Von: mk
Canazei/Bellamonte – Am Samstagnachmittag hat sich auf der Marmolata im Bereich Punta Serauta auf der Trientner Seite ein tragisches Lawinenunglück ereignet. Eine Gruppe von vier italienischen Skifahrern war abseits der gesicherten Pisten im freien Gelände unterwegs, als sich gegen 16.00 Uhr ein Schneebrett löste.
Einer der Beteiligten hat gegen 16.30 Uhr die Notrufnummer 112 gewählt und Alarm geschlagen, um die Rettungskette in Ganz zu setzen. Neben den Berg- und Höhlenrettern aus oberen Fassatal standen auch die Südtiroler Flugretter vom Aiut Alpin Dolomites, eine Hundestaffel und die Mannschaft des Rettungshubschraubers Falco aus dem Belluno im Einsatz. Unterstützt wurden sie von Bergrettern aus dem mittleren Fassatal, aus Moena, dem Fleimstal und aus Belluno.

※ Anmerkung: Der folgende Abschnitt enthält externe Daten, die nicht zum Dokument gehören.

(** * Verification of [blore/inference/zstatespy.py]

    [create] enumerates the causal configurations ("zstates") of a locus by
    a branch-and-bound search: level 0 (the empty state) and level 1 (the
    singletons) are always produced; afterwards the states of a level are
    scored, the best of them whose scores add up to more than [target] of
    the level's total become the leaders, and the leaders are extended by
    one SNP each to give the next level.

    The embedding follows the Python function statement by statement.

    - SNP indices, [nsnps], [cmax] and [norm] are Python integers: [Z].
    - A state is a Python list of integers: [list Z].
    - The scores are floating-point numbers in the program.  Here they are
      rationals with exact arithmetic ([Q]); rounding is outside the model.
      Rounding can change the value of the comparisons of lines 65 and 72;
      statements about what follows a comparison therefore take its value
      as a hypothesis, and statements that need exact sums say so.
    - Loading the native library (lines 37-45) and exceptions raised inside
      the scorer or inside the native routine are outside the model: the
      development describes the runs in which the library loads and every
      call of a collaborator returns.
    - The rows the routine returns are taken as they are written; line 107
      reads them back from a buffer of [maxnewsize] integers, which holds
      them whenever the routine writes no row twice.
    - The scorer [quasi_laplace.margloglik_zcomps] is an external module: it
      is a parameter of the development, together with the hyperparameters
      [pi, mu, sig2, vmin, mureg, sigreg2, precll], which [create] forwards
      unchanged and never inspects.
    - The native routine [create_zstates] of [lib/zstates.so] is called
      through ctypes.  [create] is parameterised by it; the flat [int32]
      buffers that cross the ctypes boundary are represented by the list of
      rows they encode.  A model of the routine, taken from the
      specification, is given separately ([create_zstates]).
    - Every call of the scorer is recorded in a trace, so that statements
      about "no scorer call" can be made.
    - Python exceptions are explicit outcomes. *)

From Stdlib Require Import List ZArith QArith Lia Bool Arith Permutation Sorted.
Import ListNotations.
(** The two predicates, case by case. *)
Lemma isSameAsset_cases (a b : AssetEntity.t) :
  (AssetReconciliationService.isSameAsset a b = true <->
     AssetEntity._symbol a = AssetEntity._symbol b
     /\ AssetEntity._chain a = AssetEntity._chain b
     /\ ((carries a = true /\ carries b = true
          /\ Js.toLowerCase (contractOf a) = Js.toLowerCase (contractOf b))
         \/ (carries a = false /\ carries b = false)))
  /\ (AssetEntity.isSameAsset a b = true <->
        AssetEntity._chain a = AssetEntity._chain b
        /\ ((carries a = true /\ carries b = true
             /\ contractOf a = contractOf b)
            \/ ((carries a = false \/ carries b = false)
                /\ AssetEntity._symbol a = AssetEntity._symbol b
                /\ AssetEntity._type a = AssetEntity._type b))).
Proof.
  unfold AssetReconciliationService.isSameAsset, AssetEntity.isSameAsset,
    carries, contractOf.
  destruct (Js.truthy (AssetEntity._contractAddress a)) eqn:Ca;
    destruct (Js.truthy (AssetEntity._contractAddress b)) eqn:Cb;
    destruct (String.eqb (AssetEntity._symbol a) (AssetEntity._symbol b))
      eqn:Es;
    destruct (Js.strict_eq (AssetEntity._chain a) (AssetEntity._chain b))
      eqn:Ec;
    destruct (String.eqb (AssetEntity._type a) (AssetEntity._type b)) eqn:Et;
    destruct (Js.strict_eq (AssetEntity._contractAddress a)
                (AssetEntity._contractAddress b)) eqn:Ek;
    destruct (String.eqb
                (Js.toLowerCase (Js.str (AssetEntity._contractAddress a)))
                (Js.toLowerCase (Js.str (AssetEntity._contractAddress b))))
      eqn:El;
    simpl; to_prop;
    try (rewrite (truthy_str _ Ca), (truthy_str _ Cb) in Ek);
    repeat split; intros; intuition (try discriminate; try congruence).
Qed.

(** C1, counterexample.  [AssetEntity.isSameAsset] accepts a pair in which
    exactly one side carries a contract address, rejects two contract
    addresses that differ only in case, and rejects two native holdings of
    one symbol and chain whose asset types differ; the service's
    [isSameAsset] rejects two equal contract addresses on one chain when the
    symbols differ.  The claimed predicate says the opposite each time. *)
Lemma C1_same_asset_counterexample :
  (AssetEntity.isSameAsset ethNative ethWithContract = true
   /\ claimedSameAsset ethNative ethWithContract = false)
  /\ (AssetEntity.isSameAsset usdcUpper usdcLower = false
      /\ claimedSameAsset usdcUpper usdcLower = true)
  /\ (AssetEntity.isSameAsset ethNative ethAsCrypto = false
      /\ claimedSameAsset ethNative ethAsCrypto = true)
  /\ (AssetReconciliationService.isSameAsset usdcLower usdcBridged = false
      /\ claimedSameAsset usdcLower usdcBridged = true).
Proof. repeat split; vm_compute; reflexivity. Qed.

(** C1, amended.  [AssetReconciliationService.isSameAsset] holds exactly when
    the symbols are equal, the chain tags are equal, and either both sides
    carry a contract address and these are equal up to case, or neither side
    carries one; it is false whenever exactly one side carries a contract
    address.  [AssetEntity.isSameAsset] (the one [addAsset] consults) holds
    exactly when the chain tags are equal and either both sides carry a
    contract address and these are the same string, or at least one side
    carries none and the symbols and the asset types are equal: when exactly
    one side carries a contract address, it holds exactly when chain tags,
    symbols and asset types are equal. *)
Theorem C1_same_asset_predicates (a b : AssetEntity.t) :
  (AssetReconciliationService.isSameAsset a b = true <->
     AssetEntity._symbol a = AssetEntity._symbol b
     /\ AssetEntity._chain a = AssetEntity._chain b
     /\ ((carries a = true /\ carries b = true
          /\ Js.toLowerCase (contractOf a) = Js.toLowerCase (contractOf b))
         \/ (carries a = false /\ carries b = false)))
  /\ (carries a <> carries b ->
      AssetReconciliationService.isSameAsset a b = false)
  /\ (AssetEntity.isSameAsset a b = true <->
        AssetEntity._chain a = AssetEntity._chain b
        /\ ((carries a = true /\ carries b = true
             /\ contractOf a = contractOf b)
            \/ ((carries a = false \/ carries b = false)
                /\ AssetEntity._symbol a = AssetEntity._symbol b
                /\ AssetEntity._type a = AssetEntity._type b)))
  /\ (carries a <> carries b ->
      (AssetEntity.isSameAsset a b = true <->
         AssetEntity._chain a = AssetEntity._chain b
         /\ AssetEntity._symbol a = AssetEntity._symbol b
         /\ AssetEntity._type a = AssetEntity._type b)).
Proof.
  destruct (isSameAsset_cases a b) as [Hservice Hentity].
  split; [exact Hservice|]. split; [|split; [exact Hentity|]].
  - intros Hne.
    destruct (AssetReconciliationService.isSameAsset a b) eqn:E;
      [|reflexivity].
    destruct Hservice as [H _].
    destruct (H eq_refl) as (_ & _ & [(Ha & Hb & _) | (Ha & Hb)]);
      congruence.
  - intros Hne. rewrite Hentity. split.
    + intros (Hc & [(Ha & Hb & _) | (_ & Hs & Ht)]); [congruence | auto].
    + intros (Hc & Hs & Ht). split; [exact Hc|]. right.
      split; [|split; assumption].
      destruct (carries a), (carries b); auto. congruence.
Qed.

End SameAsset.

(** ** C2, C3: the two merge operations *)

Section Merge.

Lemma toFixed_in_range (x : Q) (f : Z) :
  0 <= f <= 100 -> exists text, Js.toFixed x f = Ok text.
Proof.
  intros [Hlo Hhi]. unfold Js.toFixed.
  destruct (f <? 0) eqn:E1; [apply Z.ltb_lt in E1; lia|].
  destruct (100 <? f) eqn:E2; [apply Z.ltb_lt in E2; lia|].
  simpl. eexists. reflexivity.
Qed.

Lemma toFixed_out_of_range (x : Q) (f : Z) :
  f < 0 \/ 100 < f -> exists msg, Js.toFixed x f = Throw msg.
Proof.
  intros H. unfold Js.toFixed.
  destruct (f <? 0) eqn:E1; simpl; [eexists; reflexivity|].
  destruct (100 <? f) eqn:E2; [eexists; reflexivity|].
  apply Z.ltb_ge in E1, E2. lia.
Qed.
(** * The text embedding service (app_embedding_service.py)

    A shallow embedding of the request handlers of the FastAPI service:
    the pydantic models, the lifespan of the global [model], and the
    handlers [health_check], [generate_embeddings], [get_model_info] and
    [compute_similarity].  The pretrained model (the object returned by
    [SentenceTransformer(MODEL_PATH)]) and numpy's [@] are not part of the
    repository: they are values the handlers are given. *)

From Stdlib Require Import List String Ascii Bool ZArith NArith Uint63 Floats Lia.
Import ListNotations.

#[local] Set Warnings "-inexact-float,-register-all".
#[local] Open Scope Z_scope.

(** ** Python values *)

(** A Python [str] is a sequence of Unicode code points; [len] counts them
    and [s[:n]] keeps the first [n] of them. *)
Definition pystr : Type := list N.

(** A string literal of the source (all of them are ASCII). *)
Definition lit (s : string) : pystr :=
  List.map N_of_ascii (list_ascii_of_string s).

Definition len {A : Type} (l : list A) : nat := List.length l.

(** [s[:n]] *)
Definition slice_to (s : pystr) (n : nat) : pystr := firstn n s.

(** An exception raised by library code; [str(e)] is its message. *)
Inductive PyException : Type :=
| Exception (message : pystr).

Definition str_of (e : PyException) : pystr :=
  match e with Exception message => message end.

(** [raise HTTPException(status_code=..., detail=...)] *)
Record HTTPException : Type := mkHTTPException {
  status_code : Z;
  detail : pystr
}.

(** The dictionaries the handlers return without a response model. *)
Inductive value : Type :=
| VStr (s : pystr)
| VInt (z : Z)
| VFloat (f : float)
| VList (items : list value)
| VDict (items : list (string * value)).

(** [d[key]] on a dictionary literal (keys are distinct in the source). *)
Fixpoint dict_get (key : string) (items : list (string * value)) : option value :=
  match items with
  | [] => None
  | (k, v) :: rest => if String.eqb k key then Some v else dict_get key rest
  end.

(** [d[key]] on a returned value. *)
Definition value_get (key : string) (v : value) : option value :=
  match v with
  | VDict items => dict_get key items
  | _ => None
  end.

(** *** [round(x, ndigits)] on a float

    CPython rounds the exact binary value of [x] to [ndigits] decimal
    places, ties to even, and returns the double nearest to that decimal;
    nans, infinities and zeros round to themselves. *)

(** The integer nearest to [n / d], ties to even ([0 <= n], [0 < d]). *)
Definition div_half_even (n d : Z) : Z :=
  let q := n / d in
  let r := n mod d in
  match 2 * r ?= d with
  | Lt => q
  | Gt => q + 1
  | Eq => if Z.even q then q else q + 1
  end.

Definition round (x : float) (ndigits : nat) : float :=
  match Prim2SF x with
  | S754_finite s m e =>
      let p := 10 ^ Z.of_nat ndigits in
      let n := if 0 <=? e
               then Zpos m * 2 ^ e * p
               else div_half_even (Zpos m * p) (2 ^ (- e)) in
      match n with
      | Zpos k =>
          SF2Prim (SFdiv prec emax (S754_finite s k 0)
                                   (S754_finite false (Z.to_pos p) 0))
      | _ => SF2Prim (S754_zero s)
      end
  | _ => x
  end.

(** ** Pydantic models *)

(** [texts] carries [Field(..., min_items=1, max_items=100)], [normalize]
    defaults to [True]. *)
Record EmbedRequest : Type := mkEmbedRequest {
  texts : list pystr;
  normalize : bool
}.

(** The bounds declared on [EmbedRequest.texts]. *)
Definition EmbedRequest_valid (request : EmbedRequest) : bool :=
  ((1 <=? len (texts request)) && (len (texts request) <=? 100))%nat.

(** The decoded JSON body of POST /api/v1/embed: [texts] is required (the
    [...] of its [Field]), [normalize] may be left out. *)
Record EmbedBody : Type := mkEmbedBody {
  body_texts : option (list pystr);
  body_normalize : option bool
}.

(** The construction of an [EmbedRequest] from a body: pydantic fills the default of [normalize] and
    enforces [min_items=1] and [max_items=100]; [None] is a validation
    error, in which case no [EmbedRequest] exists. *)
Definition EmbedRequest_parse (body : EmbedBody) : option EmbedRequest :=
  match body_texts body with
  | None => None
  | Some given =>
      let request :=
        {| texts := given;
           normalize := match body_normalize body with
                        | Some flag => flag
                        | None => true
                        end |} in
      if EmbedRequest_valid request then Some request else None
  end.

(** [tokens: Optional[int] = None] *)
Record EmbeddingResult : Type := mkEmbeddingResult {
  text : pystr;
  embedding : list float;
  tokens : option Z
}.

(** The field [model] of the source is [response_model] here, the name
    [model] being the global of the service. *)
Record EmbedResponse : Type := mkEmbedResponse {
  embeddings : list EmbeddingResult;
  count : Z;
  dimension : Z;
  response_model : pystr;
  processing_time_ms : float
}.

Record HealthResponse : Type := mkHealthResponse {
  status : pystr;
  model_loaded : bool;
  model_name : pystr;
  embedding_dimension : Z;
  max_sequence_length : Z
}.

(** ** The capability and the global state *)

(** The object [SentenceTransformer(MODEL_PATH)] returns.  The handlers use
    its truth value ([if not model], [if model]; the class is a container
    with a [__len__]) and its method [encode], which returns one row per
    text or raises. *)
Record SentenceTransformer : Type := mkSentenceTransformer {
  truthy : bool;
  encode : list pystr -> bool -> PyException + list (list float)
}.

(** The module's globals: [model = None] until the lifespan sets it. *)
Record ServiceState : Type := mkServiceState {
  model : option SentenceTransformer
}.

(** [bool(model)] *)
Definition truth (m : option SentenceTransformer) : bool :=
  match m with
  | None => false
  | Some mdl => truthy mdl
  end.

(** [model is not None] *)
Definition is_not_None (m : option SentenceTransformer) : bool :=
  match m with
  | None => false
  | Some _ => true
  end.

(** ** Handlers as computations over the history of the process *)

(** What a handler has done, oldest first. *)
Inductive event : Type :=
| Guard (fired : bool)
    (* one [if ...: raise HTTPException(...)] has been evaluated *)
| Encode (sentences : list pystr) (normalize_embeddings : bool)
    (* [model.encode(...)] has been called *)
| Append (result : EmbeddingResult).
    (* [results.append(...)] has run *)

Definition history : Type := list event.

(** A computation reads and extends the history and either raises an [E]
    or returns an [A]. *)
Definition io (E A : Type) : Type := history -> (E + A) * history.

Definition ret {E A : Type} (a : A) : io E A :=
  fun h => (inr a, h).

Definition raise {E A : Type} (e : E) : io E A :=
  fun h => (inl e, h).

Definition bind {E A B : Type} (c : io E A) (k : A -> io E B) : io E B :=
  fun h =>
    match c h with
    | (inl e, h') => (inl e, h')
    | (inr a, h') => k a h'
    end.

Definition tell {E : Type} (ev : event) : io E unit :=
  fun h => (inr tt, h ++ [ev]).

(** The outcome of a library call that leaves no trace of its own. *)
Definition lift {E A : Type} (r : E + A) : io E A :=
  fun h => (r, h).

(** [try: body except Exception as e: handler] *)
Definition try_except {E E' A : Type}
    (body : io E A) (handler : E -> io E' A) : io E' A :=
  fun h =>
    match body h with
    | (inl e, h') => handler e h'
    | (inr a, h') => (inr a, h')
    end.

Declare Scope io_scope.
Delimit Scope io_scope with io.
Notation "x <- c ;; k" := (bind c (fun x => k))
  (at level 61, c at next level, right associativity) : io_scope.
Notation "c ;; k" := (bind c (fun _ => k))
  (at level 61, right associativity) : io_scope.

(** [if cond: raise HTTPException(...)] *)
Definition guard (cond : bool) (e : HTTPException) : io HTTPException unit :=
  (tell (Guard cond) ;; if cond then raise e else ret tt)%io.

(** The three guards of [generate_embeddings], none of them firing. *)
Definition passed : history := [Guard false; Guard false; Guard false].

(** The calls of [model.encode] recorded in a history. *)
Fixpoint encode_calls (h : history) : list (list pystr * bool) :=
  match h with
  | [] => []
  | Encode sentences n :: rest => (sentences, n) :: encode_calls rest
  | _ :: rest => encode_calls rest
  end.

(** [model.encode(sentences, normalize_embeddings=n, ...)] on the global. *)
Definition call_encode (m : option SentenceTransformer)
    (sentences : list pystr) (n : bool) : io PyException (list (list float)) :=
  match m with
  | None => raise (Exception (lit "'NoneType' object has no attribute 'encode'"))
  | Some mdl =>
      (tell (Encode sentences n) ;; lift (encode mdl sentences n))%io
  end.

(** [text[:100] + "..." if len(text) > 100 else text] *)
Definition truncate_label (text : pystr) : pystr :=
  if (100 <? len text)%nat then slice_to text 100 ++ lit "..." else text.

(** [EmbeddingResult(text=..., embedding=embedding.tolist())] for one pair
    of the [zip]; [tokens] is not passed and keeps its default. *)
Definition result_of (item : pystr * list float) : EmbeddingResult :=
  let (text, embedding) := item in
  {| text := truncate_label text;
     embedding := embedding;
     tokens := None |}.

(** The loop [for text, embedding in zip(request.texts, embeddings)]. *)
Fixpoint build_results {E : Type} (pairs : list (pystr * list float))
    (results : list EmbeddingResult) : io E (list EmbeddingResult) :=
  match pairs with
  | [] => ret results
  | item :: rest =>
      let result := result_of item in
      (tell (Append result) ;; build_results rest (results ++ [result]))%io
  end.

(** The results a client receives: those of the response, none on an error. *)
Definition returned_results (outcome : HTTPException + EmbedResponse)
    : list EmbeddingResult :=
  match outcome with
  | inl _ => []
  | inr response => embeddings response
  end.

(** The chained conditional of [compute_similarity]; [similarity > t] is
    [t < similarity]. *)
Definition interpretation (similarity : float) : pystr :=
  if (0.8 <? similarity)%float then lit "Very similar"
  else if (0.6 <? similarity)%float then lit "Similar"
  else if (0.4 <? similarity)%float then lit "Somewhat similar"
  else lit "Not very similar".

Definition MODEL_PATH : pystr := lit "minilm_full_dimension_models/minilm_model".

(** [model = None] at import. *)
Definition initial_state : ServiceState := {| model := None |}.

(** ** Test doubles, for running the handlers on concrete inputs *)

Definition float_of_nat (n : nat) : float :=
  PrimFloat.of_uint63 (Uint63.of_Z (Z.of_nat n)).

(** A clock that advances one second per recorded event. *)
Definition ticking_clock (h : history) : float := float_of_nat (len h).

(** A loaded model that maps a text to the row [[len(text), 1.0]]. *)
Definition length_model : SentenceTransformer :=
  {| truthy := true;
     encode := fun sentences _ =>
       inr (List.map (fun s => [float_of_nat (len s); 1%float]) sentences) |}.

(** A loaded model whose [encode] raises. *)
Definition failing_model : SentenceTransformer :=
  {| truthy := true;
     encode := fun _ _ => inl (Exception (lit "out of memory")) |}.

(** A loaded model that returns the rows [[1.0]] and [[0.8]] for two texts. *)
Definition boundary_model : SentenceTransformer :=
  {| truthy := true;
     encode := fun _ _ => inr [[1%float]; [0.8%float]] |}.

(** The dot product, accumulated left to right. *)
Definition dot (a b : list float) : PyException + float :=
  inr (fold_left (fun acc p => (acc + fst p * snd p)%float) (combine a b) 0%float).

Definition out_of_bounds (i size : nat) : PyException :=
  Exception (lit "index out of bounds").

Definition loaded_state : ServiceState := {| model := Some length_model |}.

Definition failing_state : ServiceState := {| model := Some failing_model |}.

Definition boundary_state : ServiceState := {| model := Some boundary_model |}.

Definition two_texts : EmbedRequest :=
  {| texts := [lit "hello"; lit "embedding"]; normalize := true |}.

(** A request of [n] one-letter texts. *)
Definition request_of_size (n : nat) : EmbedRequest :=
  {| texts := repeat (lit "a") n; normalize := true |}.

(** A text of 101 characters. *)
Definition long_text : pystr := repeat 97%N 101.

Definition long_request : EmbedRequest :=
  {| texts := [long_text; lit "short"]; normalize := false |}.

(** A loaded model that returns a single row whatever it is given. *)
Definition one_row_model : SentenceTransformer :=
  {| truthy := true;
     encode := fun _ _ => inr [[0.5%float; 0.5%float]] |}.
(** [n ** 0.5] for an [int] n that is not negative: [n] is converted to a
    float; 0.0 and 1.0 are answered by the interpreter, every other value by
    the platform. *)
Definition pow_half (pf : Platform) (n : Z) : Result float :=
  let? iv := as_float (NInt n) in
  if (iv =? 0)%float then Ok 0%float
  else if (iv =? 1)%float then Ok 1%float
  else libm_pow_half pf iv.

(** A platform whose [pow(x, 0.5)] is correctly rounded, which makes it the
    square root of IEEE 754, and never sets [errno]. *)
Definition correctly_rounded : Platform :=
  mkPlatform (fun x => Ok (PrimFloat.sqrt x)).

(** Modelled from the spec: the [point] module is not among the sources.  The
    spec's data model gives [Point] as an immutable pair of coordinates with
    component-wise addition and subtraction and scalar multiplication and
    division.  [layout.py] also adds and subtracts a scalar: the spec's
    numbers for the canvas have [pos + padding] move both coordinates, and
    its arrowhead geometry gives [pos + end - alen] as the tip minus
    (alen, 0).  Layout coordinates are integers. *)
Record Point := P { px : Z; py : Z }.

Definition Point_add (a b : Point) : Point := P (px a + px b) (py a + py b).
Definition Point_sub (a b : Point) : Point := P (px a - px b) (py a - py b).
Definition Point_add_scalar (a : Point) (k : Z) : Point := P (px a + k) (py a + k).
Definition Point_sub_scalar (a : Point) (k : Z) : Point := P (px a - k) (py a).

(** Points whose coordinates may have become floats (the dashes of a dotted
    line), with the operations of [Point] on them, component by
    component. *)
Record NPoint := NP { nx : num; ny : num }.

Definition NPoint_of (p : Point) : NPoint := NP (NInt (px p)) (NInt (py p)).

Definition NPoint_py_add (a b : NPoint) : Result NPoint :=
  let? x := py_add (nx a) (nx b) in
  let? y := py_add (ny a) (ny b) in
  Ok (NP x y).

Definition NPoint_py_mul (a : NPoint) (k : Z) : Result NPoint :=
  let? x := py_mul (nx a) (NInt k) in
  let? y := py_mul (ny a) (NInt k) in
  Ok (NP x y).

Definition NPoint_py_truediv (a : NPoint) (d : float) : Result NPoint :=
  let? x := py_truediv (nx a) d in
  let? y := py_truediv (ny a) d in
  Ok (NP x y).

(** ** The renderer (lines 52-71) *)

(** The backend's measurement, and the record of every call made on it. *)
Record Renderer := mkRenderer {
  text_bbox : string -> Style -> Z * Z * Z * Z
}.

Inductive Call :=
| call_rectangle (p1 p2 : Z * Z) (s : Style)
| call_text (t : string) (p : Point) (s : Style)
| call_text_bbox (t : string) (s : Style)
| call_line (p1 p2 : NPoint) (s : Style)
| call_set_dimensions (dim : Z * Z).

(** ** Nodes and the store *)

Definition oid := nat.

(** The class of a node with the attributes its own constructor adds. *)
Inductive Class :=
| Object
| VLayout (align : Align)
| HLayout (align : Align)
| Rectangle
| Line (start end_ : Point)
| TextBox
| Table (align : Align)
| DottedLine (start end_ : Point) (dash_len : Z)
| Arrow (start end_ : Point) (double_sided : bool) (alen : Z)
| Spacer
| Text (text : string) (align : Align)
| Canvas.

(** The attributes [Object.__init__] sets (lines 81-85). *)
Record Node := mkNode {
  cls : Class;
  style : Style;
  _w : option Z;
  _h : option Z;
  children : list (oid * Point);
  parent : option oid
}.

Definition with_w (v : option Z) (o : Node) : Node :=
  mkNode (cls o) (style o) v (_h o) (children o) (parent o).
Definition with_h (v : option Z) (o : Node) : Node :=
  mkNode (cls o) (style o) (_w o) v (children o) (parent o).
Definition with_children (cs : list (oid * Point)) (o : Node) : Node :=
  mkNode (cls o) (style o) (_w o) (_h o) cs (parent o).
Definition with_parent (p : option oid) (o : Node) : Node :=
  mkNode (cls o) (style o) (_w o) (_h o) (children o) p.

(** What a run depends on and leaves behind: the objects, the default style
    of the module, the calls the renderer has received, and the platform,
    which no method changes. *)
Record State := mkState {
  heap : gmap oid Node;
  next_id : oid;
  default_style : Style;
  calls : list Call;
  platform : Platform
}.

(** The state the module is loaded in; the scenes below are built on a
    platform that rounds correctly. *)
Definition initial_state : State :=
  mkState ∅ 0%nat Style_default [] correctly_rounded.

Definition with_heap (h : gmap oid Node) (st : State) : State :=
  mkState h (next_id st) (default_style st) (calls st) (platform st).

(** ** The monad: state, and the exceptions the code can raise *)

(** A computation returns a value and the next state, or raises. *)
Definition M (A : Type) : Type := State -> Result (A * State).

Definition ret {A} (a : A) : M A := fun st => Ok (a, st).
Definition raise {A} (e : Error) : M A := fun _ => Err e.
Definition bind {A B} (m : M A) (k : A -> M B) : M B :=
  fun st => match m st with
            | Ok (a, st') => k a st'
            | Err e => Err e
            end.

Notation "x <- m ;; k" := (bind m (fun x => k))
  (at level 100, m at next level, right associativity).
Notation "m ;;; k" := (bind m (fun _ => k))
  (at level 100, right associativity).

(** [for a in l: f(a)].  The list is the one the object held when the loop
    began: no method adds, removes or reorders children, and the one update
    in place, the recentring in the height setter of a text box, leaves the
    child where it is in the list. *)
Fixpoint for_each {A} (l : list A) (f : A -> M unit) : M unit :=
  match l with
  | [] => ret tt
  | a :: l' => f a ;;; for_each l' f
  end.

(** A loop that carries a local variable from one iteration to the next. *)
Fixpoint for_each_acc {A B} (l : list A) (f : B -> A -> M B) (b : B) : M B :=
  match l with
  | [] => ret b
  | a :: l' => b' <- f b a ;; for_each_acc l' f b'
  end.

Definition get_node (self : oid) : M Node :=
  fun st => match heap st !! self with
            | Some o => Ok (o, st)
            | None => Err NoSuchObject
            end.

Definition update_node (self : oid) (f : Node -> Node) : M unit :=
  fun st => match heap st !! self with
            | Some o => Ok (tt, with_heap (<[self := f o]> (heap st)) st)
            | None => Err NoSuchObject
            end.

Definition alloc (o : Node) : M oid :=
  fun st => Ok (next_id st,
                mkState (<[next_id st := o]> (heap st)) (S (next_id st))
                        (default_style st) (calls st) (platform st)).

Definition emit (c : Call) : M unit :=
  fun st => Ok (tt, mkState (heap st) (next_id st) (default_style st)
                            (calls st ++ [c]) (platform st)).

Die Freerider, die laut ersten Informationen vorschriftsmäßig mit Lawinensuchausrüstung ausgestattet waren, waren im Bereich Punta Rocca abseits der Pisten unterwegs gewesen. Der 41-jährige Alex Farronato aus Bassano del Grappa war von der Lawine vollständig begraben worden. Seine Begleiter, die unverletzt blieben, nahmen unmittelbar mit weiteren, unbeteiligten Zeugen die Suche nach dem Verschütteten auf.
Trotz des schnellen Einschreitens der Rettungskräfte kam für den verschütteten Skifahrer jede Hilfe zu spät. Die Bergretter konnten nur noch den Tod des Mannes feststellen. Der Leichnam wurde geborgen und ins Tal gebracht.
Noch am selben Tag ist eine weitere Person nach einem Lawinenunglück im Trentino ums Leben gekommen. Nachdem sich eine Lawine gegen 12.30 Uhr in einer Schlucht in Richtung Paneveggio-See im Gemeindegebiet von Predazzo im Fleimstal gelöst hatte, wurde der 40-jährige Ettore Turra aus der Fraktion Siror bei Primiero San Martino di Castrozza ins Krankenhaus nach Trient gebracht. Dort erlag er – trotz sämtlicher Bemühungen seitens der Ärzte – seinen schweren Verletzungen. Der Mann war ebenfalls in Begleitung von drei Bekannten unterwegs gewesen.